By Jen Morrison
Excel is a tool that businesses have been using since way back when Microsoft Office was first released; many businesses consider it absolutely critical for their success. But that very necessity can make it challenging to upgrade to a new version of Excel, because small differences can cause large problems when rolled out over a large corporate scale. Individual home users don’t have that problem, but might consider sticking with their old version of Excel just because they’re used to it.
Both the corporate and the home user are making a big mistake — Excel 2010 has some incredibly powerful new tools that turn it into much more than a simple spreadsheet. Here are 5 strong reasons to upgrade to the newest version of Excel 2010:
Up until Office 2010, there was a distinct difference in the way it felt to change a spreadsheet’s information (i.e. what data was in what cell), and the way it felt to manipulate the spreadsheet as a file (i.e. print, copy, or share it.) The in-document changes were immediately visible, relatively easy to find and execute, and well-documented; the meta-document tools were basically the opposite of all that.
Backstage views rewrite that script and make the file-manipulation tools not only easy to find and use, but more importantly they provide an immediate visual summary of what each tool does, from print previews that show you exactly what your document will look like when it comes out of the printer (including showing you if your printer will staple the papers together or print double-sided) to file sharing tools that show you exactly where your files are going in a visual and intuitive fashion. What you see is what you get — in-document and out.
Users of Office 2007 either loved or hated the ribbon — the tab-specific buttons that popped into being whenever a particular tab was highlighted. It allowed for many more buttons to be available for clicking, but it also did away with the previously-standard set of buttons that incorporated all of the most-used functions of Excel into a single set of always-present icons. For 2010, Office has added the ability to minimize the ribbon — but far more importantly, users can now easily customize the ribbon, even creating entirely new ribbons that can mimic the feel of the old-school static buttons from pre-2007 versions of Excel.
The best part? The tool that allows you to import and export ribbon settings for easy duplication of an excellent setup across your business — or from your PC to your spouse’s.
The Slicer is a new tool unique to Excel 2010 that essentially provides you with a list of all of the entries in a given column and allows you to hide (or show) all of the rows that have the selected entry in that column. The end result is that very large tables can easily be trimmed down to view just the data relevant to a given entry without having to perform massive Sorts and then undo them to get your table back to the way it belongs. It sounds simple — and it is — but it’s also very, very useful and powerful.
Sparklines are a new graphical option that gives users the ability to add small, one-cell charts in the middle of a spreadsheet. Imagine reading a chart of, for example, sales per day over a week — and then, without having to flip pages, seeing a small visual representation of each row in that chart as it’s final column. It makes mentally assessing and processing data trends incredibly easy and intuitive.

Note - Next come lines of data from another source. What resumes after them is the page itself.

(* ------------------------------------------------------------------ *)
(** ** Helper lemmas: words and addresses *)

Lemma uint256_word_ok v w : uint256_word v = Ok w ↔ v < 2 ^ 256 ∧ array_val w = be_bytes 32 v.
Proof.
  unfold uint256_word. pose proof (length_to_bytes_be v 32 ltac:(lia)) as Hlen.
  change (256 ^ N.of_nat 32) with (2 ^ 256) in Hlen.
  destruct (Nat.ltb_spec 32 (length (to_bytes_be v))) as [Hlt|Hle].
  - split; [done|]. intros [Hv _]. apply Hlen in Hv. lia.
  - apply Hlen in Hle as Hv. rewrite pad_to_bytes_be by (done || lia). split.
    + intros [= <-]. split; [done|]. apply array_val_of, length_be_bytes.
    + intros [_ Hw]. f_equal. apply array_val_inj. rewrite Hw.
      by rewrite array_val_of by apply length_be_bytes.
Qed.

Lemma uint256_word_err v e : uint256_word v = Err e ↔ 2 ^ 256 ≤ v ∧ e = Uint256Overflow.
Proof.
  unfold uint256_word. pose proof (length_to_bytes_be v 32 ltac:(lia)) as Hlen.
  change (256 ^ N.of_nat 32) with (2 ^ 256) in Hlen.
  destruct (Nat.ltb_spec 32 (length (to_bytes_be v))) as [Hlt|Hle].
  - assert (2 ^ 256 ≤ v) by (apply N.le_ngt; intros Hv%Hlen; lia). naive_solver.
  - apply Hlen in Hle. split; [done|]. intros [? _]. lia.
Qed.

Lemma uint256_word_no_panic v : no_panic (uint256_word v).
Proof. unfold uint256_word. solve_no_panic. Qed.
#[export] Hint Resolve uint256_word_no_panic : no_panic.

Lemma uint256_word_inj v1 v2 w : uint256_word v1 = Ok w → uint256_word v2 = Ok w → v1 = v2.
Proof.
  intros [H1 E1]%uint256_word_ok [H2 E2]%uint256_word_ok.
  apply (be_bytes_inj 32); [done..|congruence].
Qed.
Lemma place_leaves_spec (leaves : list (Hash * N)) : ∀ k tree idx,
  (k + length leaves ≤ length tree)%nat → vec_len tree < u64_modulus →
  NoDup (map snd leaves) →
  ∃ tree' idx', fold_im_from k place_leaf (tree, idx) leaves = Ok (tree', idx') ∧
    length tree' = length tree ∧
    (∀ j l, leaves !! j = Some l → tree' !! (length tree - 1 - k - j)%nat = Some l.1 ∧
       idx' !! l.2 = Some (N.of_nat (length tree - 1 - k - j))) ∧
    (∀ i, (length tree - k ≤ i)%nat → tree' !! i = tree !! i) ∧
    (∀ c, c ∉ map snd leaves → idx' !! c = idx !! c).
Proof.
  induction leaves as [|[h c] leaves IH]; intros k tree idx Hk Hb Hnd.
  { exists tree, idx. repeat split; try done. all: intros; by rewrite lookup_nil in *. }
  cbn [length] in Hk. unfold vec_len in Hb. cbn [map snd] in Hnd.
  apply NoDup_cons in Hnd as [Hc Hnd].
  cbn [fold_im_from]. rewrite place_leaf_ok by (done || lia). cbn [mbind outcome_bind].
  destruct (IH (S k) (<[(length tree - 1 - k)%nat := h]> tree)
    (<[c := N.of_nat (length tree - 1 - k)]> idx)) as (tree' & idx' & Hf & Hl & Hp & Ho & Hi);
    [rewrite length_insert; lia|unfold vec_len; rewrite length_insert; lia|done|].
  rewrite length_insert in Hl, Hp, Ho. exists tree', idx'. split; [exact Hf|].
  split; [done|]. repeat split.
  - destruct j as [|j]; cbn in *; simplify_eq/=.
    + rewrite Nat.sub_0_r, Ho, list_lookup_insert_eq by lia. done.
    + apply Hp in H1 as [H1 _]. rewrite <-H1. f_equal. lia.
  - destruct j as [|j]; cbn in *; simplify_eq/=.
    + rewrite Hi by done. rewrite lookup_insert_eq. f_equal. lia.
    + apply Hp in H1 as [_ H1]. rewrite H1. do 2 f_equal. lia.
  - intros i Hlt. rewrite Ho by lia. rewrite list_lookup_insert_ne by lia. done.
  - intros d Hd. apply not_elem_of_cons in Hd as [Hd1 Hd2]. rewrite Hi by done.
    by rewrite lookup_insert_ne.
Qed.

Lemma rev_range_succ n : rev_range (N.succ n) = n :: rev_range n.
Proof.
  unfold rev_range. rewrite N2Nat.inj_succ, seq_S, map_app, rev_app_distr. simpl.
  by rewrite N2Nat.id.
Qed.

Lemma fill_node_ok tree m a b :
  tree !! (2 * m + 1)%nat = Some a → tree !! (2 * m + 2)%nat = Some b →
  vec_len tree < u64_modulus →
  fill_node tree (N.of_nat m) = Ok (<[m := standard_node_hash a b]> tree).
Proof.
  intros Ha Hb Hlen. apply lookup_lt_Some in Ha as La. apply lookup_lt_Some in Hb as Lb.
  unfold vec_len in Hlen. unfold fill_node.
  rewrite !u64_mul_small, !u64_add_small by lia.
  assert (vec_get tree (2 * N.of_nat m + 1) = (Ok a : outcome KernelError Hash)) as ->
    by (eapply vec_get_at; [exact Ha|lia]).
  cbn [mbind outcome_bind].
  rewrite (vec_get_at _ _ _ _ Hb) by lia. cbn [mbind outcome_bind].
  rewrite vec_set_in by (unfold vec_len; lia).
  by rewrite Nat2N.id.
Qed.

Lemma fill_nodes_spec (leaves : list (Hash * N)) (m : nat) : ∀ tree,
  leaves_placed leaves tree → N.of_nat (2 * length leaves) < u64_modulus →
  (m ≤ length leaves - 1)%nat → inner_filled m (length leaves - 1) tree →
  ∃ tree', fold_m fill_node tree (rev_range (N.of_nat m)) = Ok tree' ∧
    leaves_placed leaves tree' ∧ inner_filled 0 (length leaves - 1) tree'.
Proof.
  induction m as [|m IH]; intros tree Hp Hb Hm Hi; [by exists tree|].
  rewrite Nat2N.inj_succ, rev_range_succ. cbn [fold_m].
  destruct Hp as [Hlen Hleaf].
  destruct (lookup_lt_is_Some_2 tree (2 * m + 1)) as [a Ha]; [lia|].
  destruct (lookup_lt_is_Some_2 tree (2 * m + 2)) as [b Hb']; [lia|].
  rewrite (fill_node_ok _ _ a b) by (done || unfold vec_len; lia).
  cbn [mbind outcome_bind]. apply IH; [|done|lia|].
  - split; [by rewrite length_insert|]. intros j l Hj. apply lookup_lt_Some in Hj as Hlt.
    rewrite list_lookup_insert_ne by lia. by apply Hleaf.
  - intros i Hilt. destruct (decide (i = m)) as [->|Hne].
    + exists a, b. rewrite !list_lookup_insert_ne by lia.
      by rewrite list_lookup_insert_eq by lia.
    + rewrite !list_lookup_insert_ne by lia. apply Hi. lia.
Qed.
End TreeFacts.

Section TreeTheoremsPrep.
Context `{HexCrate, Sha3Crate}.

(** *** What the leaves hash *)

Definition row_fields (incident_id : N) (row : MerkleRow) (fields amounts : list Hash) : Prop :=
  ∃ i c u sp bo el eb n,
    uint256_word incident_id = Ok i ∧ uint256_word (mr_claim_id row) = Ok c ∧
    uint256_word (mr_score_spent row) = Ok sp ∧ uint256_word (mr_boosted_score row) = Ok bo ∧
    uint256_word (mr_eligible_amount row) = Ok el ∧
    uint256_word (mr_eligible_booster_amount row) = Ok eb ∧
    Forall2 (fun x w => uint256_word x = Ok w) (mr_amounts row) amounts ∧
    u = abi_word (mr_user row) ∧ n = usize_word (vec_len (mr_amounts row)) ∧
    fields = [i; c; u; usize_word 256; sp; bo; el; eb; n].

Lemma standard_leaf_hash_ok incident_id row h :
  standard_leaf_hash incident_id row = Ok h → ∃ fields amounts,
    row_fields incident_id row fields amounts ∧ vec_len (mr_amounts row) * 32 ≤ u64_max ∧
    h = keccak256 (array_val (keccak256 (mjoin (map array_val (fields ++ amounts))))).
Proof.
  unfold standard_leaf_hash.
  intros (ab & Hab & (i & Hi & (c & Hc & (sp & Hsp & (bo & Hbo & (el & Hel & (eb & Heb &
    (am & Ham & Hh)%bind_ok)%bind_ok)%bind_ok)%bind_ok)%bind_ok)%bind_ok)%bind_ok)%bind_ok.
  injection Hh as <-. apply mapM_ok in Ham. apply ok_or_ok in Hab. unfold checked_mul in Hab.
  destruct (N.leb_spec (vec_len (mr_amounts row) * 32) u64_max); [|done].
  eexists _, am. split; [|split; [done|]].
  - eexists i, c, _, sp, bo, el, eb, _. repeat (split; [done|]). done.
  - done.
Qed.

Lemma uint256_words_inj l k ws :
  Forall2 (fun x w => uint256_word x = Ok w) l ws →
  Forall2 (fun x w => uint256_word x = Ok w) k ws → l = k.
Proof.
  intros Hl. revert k. induction Hl as [|x w l ws Hx _ IH]; intros k Hk.
  - by apply Forall2_nil_inv_r in Hk.
  - apply Forall2_cons_inv_r in Hk as (y & k' & Hy & Hk & ->).
    f_equal; [by eapply uint256_word_inj|by apply IH].
Qed.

Excel has always prided itself on it’s massive mathematical functionality, and 2010 is no exception. The spreadsheet has added a few new mathematical functions on this release, but they have also gone back over dozens of older functions and made changes that not only improve mathematical accuracy, but allow for a wider range of input and output as well. They’ve also dramatically upgraded the Solver, a plugin that allows you to determine the optimal value of a cell based on a variety of inputs. All told, the average home user might never notice, but a big business will see significant benefits to the upgrades in Excel 2010’s basic functionality.
Taken individually, each of the changes that Office 2010 brings with it is a good reason to upgrade — as a collective, from the WYSISYG Backstage file manipulator to the invisible-but-critical basic functionality upgrade, Excel 2010 is more than worth the time and energy it takes to make the switch.